From the data, return each line holding the word "reply".

Saved entries
^^^^^^^^

(** C8: in every state the server reaches, by any sequence of requests and
    reconciler passes, a pass that lists masters of distinct names makes the
    masters of the cache exactly those, and keeps no pointer that was not there. *)
Theorem reconcile_syncs_cache boot c (ms : list Master) (s : St W) :
  rtc (cache_step (W:=W)) (NewCachedContext boot) c →
  (env_step (KList KMaster None) (world s)).1 = (ms, None) → NoDup (m_Name <$> ms) →
  ∃ c' s', Node_Reconcile c s = (Ret (c', (MkResult_ false 0, None)), s') ∧
           GetMasters c' ≡ₚ ms ∧
           (∀ k m, Nodes c' !! k = Some (EPtr m) → Nodes c !! k = Some (EPtr m)).
Proof.
  intros Hr Hms Hnd.
  assert (wf_cache c) as Hwf.
  { refine (rtc_ind_r (λ c, wf_cache c) _ _ _ _ Hr); [apply map_Forall_empty|].
    intros x y _ Hs Hx. by eapply cache_step_wf. }
  exists (AddMasters ms c). eexists. split_and!.
  - unfold Node_Reconcile, MasterCRDS. step_perform. by rewrite Hms.
  - apply NoDup_Permutation.
    + by apply GetMasters_NoDup, AddMasters_wf.
    + by apply NoDup_fmap_1 in Hnd.
    + intros m. rewrite GetMasters_elem. setoid_rewrite AddMasters_lookup; [|done]. split.
      * intros [k Hk]. destruct (last (filter (λ m, m_Name m = k) ms)) as [m'|] eqn:Hl; [|by destruct (Nodes c !! k) as [[]|]].
        injection Hk as ->. by apply last_Some_elem_of, list_elem_of_filter in Hl as [_ ?].
      * intros Hm. exists (m_Name m). rewrite (filter_name_unique m ms) by done. done.
  - intros k m. rewrite AddMasters_lookup by done. destruct (last _); [done|].
    by destruct (Nodes c !! k) as [[]|].
Qed.

(** C28: which requests crash: with a boot configuration, asking for credentials
    panics exactly when the cache holds a master added by the operator, and the
    node listing exactly when it holds a node registered over HTTP. *)
Theorem handlers_panic_iff c boot id (s : St W) :
  cc_BootCFG c = Some boot → id ≠ "" →
  ((∃ msg s', serve c (GetCredentials id) s = (Panic msg, s')) ↔ ∃ k m, Nodes c !! k = Some (EVal m)) ∧
  ((∃ msg s', serve c GetNodes s = (Panic msg, s')) ↔ ∃ k m, Nodes c !! k = Some (EPtr m)).
Proof.
  intros Hb Hid. split.
  - transitivity (∃ msg, credentialsRange id (range_order 41 (Nodes c)) None [] = Panic msg).
    + unfold serve, Credentials. simpl. rewrite decide_False by done. unfold lift. rewrite bind_unfold.
      destruct (credentialsRange _ _ _ _) as [[node addr]|msg|] eqn:E; [|naive_solver..].
      split; [|by intros []]. intros (msg & s' & HP). exfalso.
      destruct node as [node|]; [|done]. rewrite bind_unfold, Hb in HP.
      destruct (validate node s) as [[[node' [e|]]|msg'|] s1] eqn:EV; try done.
      by apply (validate_no_panic node s s1 msg') in EV.
    + rewrite credentialsRange_panic. by setoid_rewrite range_order_perm; setoid_rewrite elem_of_map_to_list.
  - transitivity (∃ msg, debugRange (range_vals 42 (Nodes c)) [] = Panic msg).
    + unfold serve, Debug_. simpl. unfold lift. rewrite bind_unfold.
      destruct (debugRange _ _) as [l|msg|] eqn:E; naive_solver.
    + rewrite debugRange_panic. unfold range_vals. setoid_rewrite list_elem_of_fmap. split.
      * intros (m & [k e] & He & Hin). rewrite range_order_perm, elem_of_map_to_list in Hin.
        exists k, m. simpl in He. by subst.
      * intros (k & m & Hk). exists m, (k, EPtr m). by rewrite range_order_perm, elem_of_map_to_list.
Qed.

(** A node that registered gets its credentials: as long as only registered
    nodes are cached, the response is the node as registered with a cluster made
    of the boot configuration, whose etcd endpoints are the addresses of all
    registered nodes with an etcd role. *)
Theorem registered_gets_credentials c b boot m c1 (s s1 s2 : St W) :
  serve c (PostNodes b) s = (Ret (c1, MkResponse StatusOK (BMaster m)), s1) →
  (∀ k m, Nodes c !! k ≠ Some (EVal m)) → cc_BootCFG c = Some boot →
  ∃ address c2,
    address ≡ₚ etcdAddresses (map_to_list (Nodes c1)) ∧
    serve c1 (GetCredentials (ms_ID (m_Spec m))) s2
    = (Ret (c2, MkResponse StatusOK (BMaster (m_set_BootCFG
         (Some (NewDefaultCluster "kubernetes-cluster" (cs_with_Endpoints (Join address ",") boot))) m))), s2).
Proof.
  unfold serve. simpl. intros HR Hno Hb. unfold RegisterNode in HR.
  destruct (DecodeBody b) as [node|e]; [|done].
  apply bind_Ret_inv in HR as ([node' err] & s' & HV & HR). apply validate_inv in HV as (Hsp & Hnm & Hv).
  destruct err; [done|]. injection HR as <- <- _. destruct (Hv eq_refl) as (Hn & Hi & Hp & Ht).
  rewrite <- Hsp in Hi, Hp. rewrite <- Hnm in Hn. clear Hv Hsp Hnm node.
  set (c1 := SetKV _ _ c).
  destruct (credentialsRange_ptrs (ms_ID (m_Spec node')) (range_order 41 (Nodes c1)) None [])
    as (r & Hr & Hfound & _ & _).
  { intros k m. rewrite range_order_perm, elem_of_map_to_list. unfold c1. simpl.
    rewrite lookup_insert_Some. intros [[_ ?]|[_ Hk]]; [done|by apply (Hno k m)]. }
  { rewrite range_order_perm. apply NoDup_fst_map_to_list. }
  rewrite (Hfound node') in Hr by (rewrite range_order_perm, elem_of_map_to_list; apply lookup_insert_eq).
  exists (etcdAddresses (range_order 41 (Nodes c1))). eexists. split.
  - unfold etcdAddresses. by rewrite range_order_perm.
  - unfold Credentials. rewrite decide_False, Hr by done. unfold lift at 1. rewrite bind_unfold.
    rewrite bind_unfold, validate_ok by done. simpl. by rewrite Hb.
Qed.
End properties.

(** ** Witnesses *)
Import SimEnv SimWait.

Module SimServer.
Definition node_of (name id ip role : string) : Master :=
  MkMaster noType (metaNamed name) (MkMasterSpec ip id role) (MkMasterStatus [] None "").
(** A body is the name of a node. *)
#[export] Instance json_master : Json Master :=
  {| Marshal m := m_Name m;
     Unmarshal s _ := (node_of s ("cn." +:+ s) s NODE_ROLE_HYBRID, None) |}.
Definition boot0 : ClusterSpec := zeroClusterSpec.
Definition cache0 : CachedContext := NewCachedContext (Some boot0).
Definition m1 : Master := node_of "m1" "cn.m1" "10.0.0.1" NODE_ROLE_HYBRID.
(** A node registered and a master added by the operator. *)
Definition mixed : CachedContext := AddMaster m1 (SetKV "cn.n1" (EPtr (node_of "n1" "cn.n1" "n1" NODE_ROLE_WORKER)) cache0).
Definition master_script (c : call) (_ : Z) : option (reply c) :=
  match c return option (reply c) with
  | KList KMaster _ => Some ([m1], None)
  | _ => None
  end.
End SimServer.
Import SimServer.

Lemma reconcile_syncs_cache_witness :
  let E := scripted master_script : Env Z in
  let c := (serve (W:=Z) cache0 (PostNodes (inl "n1")) (start_at 0)).1 in
  ∃ c0 resp, c = Ret (c0, resp) ∧
  ∃ c' s', Node_Reconcile (W:=Z) c0 (start_at 0) = (Ret (c', (MkResult_ false 0, None)), s') ∧
           GetMasters c' ≡ₚ [m1] ∧
           (∀ k m, Nodes c' !! k = Some (EPtr m) → Nodes c0 !! k = Some (EPtr m)).
Proof.
  intros E c. do 2 eexists. split; [vm_compute; reflexivity|].
  refine (reconcile_syncs_cache (W:=Z) (Some boot0) _ [m1] (start_at 0) _ eq_refl _).
  - eapply rtc_once, (step_request _ (PostNodes (inl "n1")) (start_at 0)). vm_compute. reflexivity.
  - apply NoDup_singleton.
Defined.

Lemma handlers_panic_iff_witness :
  ((∃ msg s', serve (W:=Z) mixed (GetCredentials "cn.n1") (start_at 0) = (Panic msg, s')) ↔
   ∃ k m, Nodes mixed !! k = Some (EVal m)) ∧
  ((∃ msg s', serve (W:=Z) mixed GetNodes (start_at 0) = (Panic msg, s')) ↔
   ∃ k m, Nodes mixed !! k = Some (EPtr m)).
Proof. apply (handlers_panic_iff (W:=Z) mixed boot0 "cn.n1" (start_at 0)); [reflexivity|done]. Defined.

(** One cache on which both crash. *)
Example mixed_cache_crashes :
  (∃ msg s', serve (W:=Z) mixed (GetCredentials "cn.n1") (start_at 0) = (Panic msg, s')) ∧
  (∃ msg s', serve (W:=Z) mixed GetNodes (start_at 0) = (Panic msg, s')).
Proof. split; do 2 eexists; vm_compute; reflexivity. Qed.

Lemma registered_gets_credentials_witness :
  let m := m_with_Meta (set_CreationTimestamp (Some 0) (metaNamed "n1"))
             (node_of "n1" "cn.n1" "n1" NODE_ROLE_HYBRID) in
  ∃ address c2,
    address ≡ₚ etcdAddresses (map_to_list (Nodes (SetKV "cn.n1" (EPtr m) cache0))) ∧
    serve (W:=Z) (SetKV "cn.n1" (EPtr m) cache0) (GetCredentials "cn.n1") (start_at 5)
    = (Ret (c2, MkResponse StatusOK (BMaster (m_set_BootCFG
         (Some (NewDefaultCluster "kubernetes-cluster" (cs_with_Endpoints (Join address ",") boot0))) m))), start_at 5).
Proof.
  intros m.
  refine (registered_gets_credentials (W:=Z) cache0 (inl "n1") boot0 m (SetKV "cn.n1" (EPtr m) cache0)
    (start_at 0) (MkSt 0 [Now]) (start_at 5) _ _ _); [vm_compute; reflexivity|done|reflexivity].
Defined.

^^^^^^^^

**SOLUTION TO THE EXERCISE:**
Definition master_script (c : call) (_ : Z) : option (reply c) :=
  match c return option (reply c) with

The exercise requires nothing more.